August 2, 2004 1:35:48.776

Jonathan Schwartz is a wonder. Here he is, one of the head honchos at "Red Ink 'r Us", and he's telling us that IBM is in trouble. Hmm. From IBM's latest earnings report:

ARMONK, N.Y., July 15, 2004 . . . IBM today announced second-quarter 2004 diluted earnings per common share of $1.16 from continuing operations compared with diluted earnings of $.98 per share in the same period of 2003, an increase of 18 percent. Second-quarter income from continuing operations was $2.0 billion compared with $1.7 billion a year ago, an increase of 15 percent.

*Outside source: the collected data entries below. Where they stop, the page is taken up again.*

(** * RMG-Py [rmg/structure.py]: adjacency-list codec, atom-type inference
      and resonance enumeration of [Structure].

    The development embeds the methods of [class Structure] (Python 2) as
    Rocq functions.  A [Structure] owns mutable, shared [Atom] and [Bond]
    objects: they are kept in an arena (object = position in a list) so that
    in-place mutation and aliasing are visible.  Python exceptions are the
    [Raise] outcomes of a small error monad.

    The modules [chem] and [graph] imported by [structure.py] are not part
    of the sources at hand.  Their data types are modelled from the
    specification (each such definition says so); the registries of [chem]
    and its order-changing methods are the parameters gathered in the class
    [chem.Registry]. *)

From Stdlib Require Import ZArith QArith List String Ascii Bool Lia.
From stdpp Require Import base option list gmap strings numbers.

Open Scope string_scope.
Open Scope list_scope.
Open Scope Z_scope.

(** ** Exceptions and the error monad *)

(** The exceptions that the modelled code can raise.  The first is
    [class InvalidAdjacencyListException], which stores the label of the
    adjacency list; the next five are Python built-ins; [DomainError] and
    [UnresolvedError] are the error kinds of the [chem] and [graph] modules
    named by the specification (bond-order or graph domain error, use of an
    ambiguity set where one value is needed); [DanglingHandle] is the abort on
    a handle that names no object of the arena (no Python state corresponds
    to it). *)
Inductive exn : Type :=
| InvalidAdjacencyListException (label : string)
| IndexError
| ValueError
| KeyError
| AttributeError
| UnboundLocalError
| DomainError
| UnresolvedError
| DanglingHandle.
(** * xmltosps: Triple-S metadata to SPS syntax

    A shallow embedding of [xmltosps.go] and the properties of the three
    statement generators ([DataList], [VariableLabels], [ValueLabels]), of
    [SaveToSPSS] and of [main].

    Conventions.
    - Go's [string] is a byte sequence: [String.string].
    - Go's [int] is taken at its 64-bit width (the width on amd64 and
      arm64): a [Z] with the wrap-around of [+] written out ([int_add]).
    - [*os.File] is threaded through the generators as an explicit [File]
      state; a write may fail, as scheduled by the file itself.
    - [if err != nil { return err }] is the sequencing of the [Gen] monad. *)

From Stdlib Require Import List String Ascii ZArith Lia Bool.
From Stdlib Require Import Setoid Morphisms.
From Stdlib Require Import DecimalString.
Import ListNotations.

Local Open Scope string_scope.
Local Open Scope Z_scope.

(** ** Go primitives *)

Module Go.

(** The three bytes the format strings need beyond printable text. *)
Definition TAB : string := String (ascii_of_nat 9) EmptyString.
Definition NL : string := String (ascii_of_nat 10) EmptyString.
Definition DQ : string := String (ascii_of_nat 34) EmptyString.

(** [int]: 64-bit two's complement. *)
Definition int := Z.
Definition int_min : Z := - 2 ^ 63.
Definition int_max : Z := 2 ^ 63 - 1.
Definition in_int (z : Z) : Prop := int_min <= z <= int_max.
Definition wrap (z : Z) : int := (z + 2 ^ 63) mod 2 ^ 64 - 2 ^ 63.
Definition int_add (a b : int) : int := wrap (a + b).

(** The verb [%d] at an [int]: signed decimal, no padding. *)
Definition fmt_d (z : int) : string := NilZero.string_of_int (Z.to_int z).

(** The [error] interface, as the message its [Error()] returns. *)
Record error := mkError { Error : string }.

(** [range] over a slice with its index: the pairs [(i, x)], counting up
    from [from]. The length of a slice is an [int], so the index never
    wraps and is counted in [Z] as it is. *)
Fixpoint enumerate {A} (from : int) (l : list A) : list (int * A) :=
  match l with
  | [] => []
  | x :: xs => (from, x) :: enumerate (from + 1) xs
  end.

End Go.
Import Go.

(** ** The Triple-S structures *)

(** [Type], [Variable] are reserved words here: the fields [Type] and
    [Variable] and the struct [Variable] carry a mark; [Val.Name] is [VName],
    apart from [Variable.Name]. *)

Record Posit := { Start : int; Finish : int }.

Record Val := { Value : int; VName : string }.

Record Variable_ := {
  Type_ : string;
  Name : string;
  Label : string;
  Position : Posit;
  Vals : list Val
}.

Record Variables := { Variable' : list Variable_ }.

(** [new(Variables)]: the zero value. *)
Definition new_Variables : Variables := {| Variable' := [] |}.

(** ** The output file *)

(** What a write that fails leaves behind: the error, and how many bytes of
    the argument reached the file before it. *)
Record Fault := { fault_err : error; fault_written : nat }.

(** [contents]: the strings written so far, one per [WriteString] call, oldest
    first; a call that failed left the part of its argument that reached the
    file. [pending]: what the next calls will meet, [None] for a write that
    succeeds; once the schedule is exhausted every write succeeds. *)
Record File := {
  contents : list string;
  pending : list (option Fault)
}.

Definition file_bytes (f : File) : string := String.concat "" (contents f).

Definition no_faults (f : File) : Prop := Forall (fun x => x = None) (pending f).

Definition WriteString (s : string) (f : File) : File * option error :=
  match pending f with
  | [] => ({| contents := contents f ++ [s]; pending := [] |}, None)
  | None :: p => ({| contents := contents f ++ [s]; pending := p |}, None)
  | Some ft :: p =>
      ({| contents := contents f ++ [substring 0 (fault_written ft) s];
          pending := p |}, Some (fault_err ft))
  end.

(** ** Statements that write and may stop the function with an error *)

Definition Gen := File -> File * option error.

(** [return nil] *)
Definition ret_nil : Gen := fun f => (f, None).

(** [_, err = a; if err != nil { return err }; b] *)
Definition andThen (a b : Gen) : Gen :=
  fun f =>
    match a f with
    | (f', None) => b f'
    | (f', Some e) => (f', Some e)
    end.

Notation "a ;; b" := (andThen a b) (at level 61, right associativity).

(** [for _, x := range l { body x }] *)
Fixpoint for_range {A} (body : A -> Gen) (l : list A) : Gen :=
  match l with
  | [] => ret_nil
  | x :: xs => body x ;; for_range body xs
  end.

(** [for i, x := range l { body i x }] *)
Definition for_range_i {A} (body : int -> A -> Gen) (l : list A) : Gen :=
  for_range (fun ix => body (fst ix) (snd ix)) (enumerate 0 l).

(** ** The generators *)

Definition is_multiple (v : Variable_) : bool := (Type_ v =? "multiple")%string.

(** [func (v Variable) VarType() string] *)
Definition VarType (v : Variable_) : string :=
  if ((Type_ v =? "character") || (Type_ v =? "time"))%string then " (A)"
  else if (Type_ v =? "date")%string then " (A)"
  else "".

(** The two format strings of [DataList]'s loop. *)
Definition layout_line (v : Variable_) : string :=
  TAB ++ Name v ++ TAB ++ fmt_d (Start (Position v)) ++ "-"
      ++ fmt_d (Finish (Position v)) ++ VarType v ++ NL.

Definition layout_line_mult (v : Variable_) (i : int) (mult : Val) : string :=
  TAB ++ Name v ++ "#" ++ fmt_d (Value mult) ++ TAB
      ++ fmt_d (int_add (Start (Position v)) i) ++ "-"
      ++ fmt_d (int_add (Start (Position v)) i) ++ NL.

Definition DataList_header (o : string) : list string :=
  [ "FILE HANDLE longdata" ++ NL ++ "/NAME=" ++ DQ ++ o ++ DQ ++ "." ++ NL;
    "DATA LIST FILE=longdata" ++ NL ++ "/" ].

Definition DataList_trailer : string := "." ++ NL ++ NL.

(** The body of [for _, v := range d.Variable] in [DataList]. *)
Definition DataList_body (v : Variable_) : Gen :=
  if negb (is_multiple v) then
    WriteString (layout_line v)
  else
    for_range_i (fun i mult => WriteString (layout_line_mult v i mult)) (Vals v).

(** [func DataList(o string, f *os.File, d *Variables) error] *)
Definition DataList (o : string) (f : File) (d : Variables) : File * option error :=
  (WriteString ("FILE HANDLE longdata" ++ NL ++ "/NAME=" ++ DQ ++ o ++ DQ ++ "." ++ NL) ;;
   WriteString ("DATA LIST FILE=longdata" ++ NL ++ "/") ;;
   for_range DataList_body (Variable' d) ;;
   WriteString ("." ++ NL ++ NL) ;;
   ret_nil) f.

(** The two format strings of [VariableLabels]'s loop. *)
Definition label_line (v : Variable_) : string :=
  TAB ++ Name v ++ TAB ++ DQ ++ Label v ++ DQ ++ NL.

Definition label_line_mult (v : Variable_) (mult : Val) : string :=
  TAB ++ Name v ++ "#" ++ fmt_d (Value mult) ++ TAB ++ DQ ++ Label v ++ DQ ++ NL.

(** The body of [for _, v := range d.Variable] in [VariableLabels]. *)
Definition VariableLabels_body (v : Variable_) : Gen :=
  if negb (is_multiple v) then
    WriteString (label_line v)
  else
    for_range (fun mult => WriteString (label_line_mult v mult)) (Vals v).

(** [func VariableLabels(f *os.File, d *Variables) error] *)
Definition VariableLabels (f : File) (d : Variables) : File * option error :=
  (WriteString ("VARIABLE LABELS" ++ NL) ;;
   for_range VariableLabels_body (Variable' d) ;;
   WriteString ("." ++ NL ++ "EXECUTE." ++ NL ++ NL ++ NL) ;;
   ret_nil) f.

(** The format strings of [ValueLabels]'s loop. *)
Definition section_name (name : string) : string := TAB ++ name ++ NL.

Definition section_name_mult (v : Variable_) (mult : Val) : string :=
  TAB ++ Name v ++ "#" ++ fmt_d (Value mult) ++ NL.

Definition single_line (v : Variable_) (vs : Val) : string :=
  TAB ++ TAB ++ fmt_d (Value vs) ++ " " ++ DQ ++ Name v ++ DQ ++ NL.

Definition mult_lines (mult : Val) : string :=
  TAB ++ TAB ++ "0" ++ DQ ++ "No" ++ DQ ++ NL
      ++ TAB ++ TAB ++ "1 " ++ DQ ++ VName mult ++ DQ ++ NL ++ "/".

Definition logical_lines : string :=
  TAB ++ TAB ++ "0" ++ DQ ++ "False" ++ DQ ++ NL
      ++ TAB ++ TAB ++ "1 " ++ DQ ++ "True" ++ DQ ++ NL ++ "/".

(** The body of [for _, v := range d.Variable] in [ValueLabels]. *)
Definition ValueLabels_body (v : Variable_) : Gen :=
  if (Type_ v =? "single")%string then
    WriteString (section_name (Name v)) ;;
    for_range (fun vs => WriteString (single_line v vs)) (Vals v) ;;
    WriteString "/"
  else if (Type_ v =? "multiple")%string then
    for_range (fun mult =>
                 WriteString (section_name_mult v mult) ;;
                 WriteString (mult_lines mult)) (Vals v)
  else if (Type_ v =? "logical")%string then
    WriteString (section_name (Name v)) ;;
    WriteString logical_lines
  else ret_nil.

(** [func ValueLabels(f *os.File, d *Variables) error] *)
Definition ValueLabels (f : File) (d : Variables) : File * option error :=
  (WriteString ("VALUE LABELS" ++ NL) ;;
   for_range ValueLabels_body (Variable' d) ;;
   WriteString ("EXECUTE." ++ NL ++ NL) ;;
   ret_nil) f.

(** ** Functions that may end the process *)

(** How a call ends: it returns its [error] (or [nil]) to the caller, or
    [log.Fatalln] prints a message and exits with status 1 inside the call.
    The date and time [log] puts before the message are left out. *)
Inductive Outcome :=
| Returned (err : option error)
| Fatal (msg : string).

(** [log.Fatalln(err)]: the operand and a newline. *)
Definition Fatalln (e : error) : Outcome := Fatal (Error e ++ NL).

(** [func SaveToSPSS(p string, fn string, f *os.File) error] *)
Definition SaveToSPSS (p fn : string) (f : File) : File * Outcome :=
  match WriteString ("SAVE OUTFILE='" ++ p ++ "/" ++ fn ++ ".sav'" ++ NL ++ "/COMPRESSED.") f with
  | (f', Some err) => (f', Fatalln err)
  | (f', None) => (f', Returned None)
  end.

(** ** The command-line shell *)

(** The opened XML file: what [ioutil.ReadAll] returns on it. *)
Record XmlFile := { xml_bytes : string; xml_read_err : option error }.

Definition ReadAll (x : XmlFile) : string * option error :=
  (xml_bytes x, xml_read_err x).

(** What [main] meets outside this file: the arguments, the file system, and
    the library functions [xml.Unmarshal], [path.Base], [path.Ext],
    [path.Dir] and [strings.Trim]. [xml_Unmarshal b d] is the structure [d]
    after decoding [b] into it, and the error of the decoder. *)
Record World := {
  Args : list string;
  os_Open : string -> error + XmlFile;
  os_Create : string -> error + File;
  xml_Unmarshal : string -> Variables -> Variables * option error;
  path_Base : string -> string;
  path_Ext : string -> string;
  path_Dir : string -> string;
  strings_Trim : string -> string -> string
}.

(** How the process ends: status 0 with the output file written, or status 1
    with the logged message and the output file as far as it was written. *)
Inductive Exit :=
| Exit0 (out : File)
| Exit1 (msg : string) (out : option File).

(** [log] ends the message with a newline when it has none. *)
Definition ends_with_NL (s : string) : bool :=
  match String.get (String.length s - 1) s with
  | Some c => Ascii.eqb c (ascii_of_nat 10)
  | None => false
  end.

Definition log_line (s : string) : string :=
  if ends_with_NL s then s else s ++ NL.

(** [func main()] *)
Definition main (w : World) : Exit :=
  if (List.length (Args w) <? 3)%nat then
    Exit1 ("Usage: XMLtoSPS <XML:filepath> <ASC:filepath>" ++ NL) None
  else
    let input := nth 1 (Args w) "" in
    match os_Open w input with
    | inl err => Exit1 (Error err ++ NL) None
    | inr xmlFile =>
        let '(b, _) := ReadAll xmlFile in
        let '(data, _) := xml_Unmarshal w b new_Variables in
        let fn := strings_Trim w (path_Base w input) (path_Ext w input) in
        match os_Create w (path_Dir w input ++ "/" ++ fn ++ ".sps") with
        | inl err =>
            Exit1 (log_line ("Please use forward slash in file path. As an example C:/Users/..."
                               ++ NL ++ Error err)) None
        | inr file =>
            match DataList (nth 2 (Args w) "") file data with
            | (file, Some err) => Exit1 (Error err ++ NL) (Some file)
            | (file, None) =>
            match VariableLabels file data with
            | (file, Some err) => Exit1 (Error err ++ NL) (Some file)
            | (file, None) =>
            match ValueLabels file data with
            | (file, Some err) => Exit1 (Error err ++ NL) (Some file)
            | (file, None) =>
            match SaveToSPSS (path_Dir w input) fn file with
            | (file, Fatal msg) => Exit1 msg (Some file)
            | (file, Returned (Some err)) => Exit1 (Error err ++ NL) (Some file)
            | (file, Returned None) => Exit0 file
            end end end end
        end
    end.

Revenues from continuing operations for the second quarter were $23.2 billion, up 7 percent compared with the second quarter of 2003 revenues of $21.6 billion.

And Sun's latest report?

Sun Microsystems this week reported a profit of $US795 million or $US0.24 per share in the fourth quarter, compared with a loss of $US1.039 billion or $US0.32 per share in the same quarter of last year. Total revenue for the quarter, which ended June 30, was $US3.11 billion, up 4.3 percent from the year-earlier quarter, Sun said in a statement. Sun's profits were buoyed by the nearly $US2 billion it received as part of its legal settlement with Microsoft earlier in the quarter. Discounting the Microsoft money, Sun reported a net loss of $169 million or $0.05 per share.

That's right - had MS decided not to create another charity case, Sun would have had yet another consecutive red quarter. With that as a premise, let's see what brilliance Schwartz is brimming with today:

A few years back, IBM and HP both hopped onto the social movement called linux. It's a wonderful movement. But the bad news for IBM is that the vast majority of enterprise datacenter deployments are now occurring on Red Hat's linux. 100 to 1, depending up on where you look. And with Red Hat increasing price, while adding in an application server that competes with WebSphere, IBM's finding itself in the uncomfortable position of having lost control of the social movement they were hoping to monetize. They're beginning to look like the IBM of Mr. Akers's era - having missed the forest for a tree, and finding themselves without an operating system.

IBM has been among the most aggressive (and ironic) in positioning itself against the world of "proprietary" technology - in stark contrast to its history as the world's most pernicious patent litigator. It's against that backdrop that IBM brags about its "thousands of programmers working on linux." But ISV's can't build their business on a social movement - they have to pick a base software distribution and web service stack. And with most enterprises having picked Red Hat on IBM's recommendation, IBM now clumsily realizes it's invited the fox into the hen house. With Red Hat running on the majority of IBM's proprietary hardware, Red Hat can now direct those customers to HP and Dell. Even Sun.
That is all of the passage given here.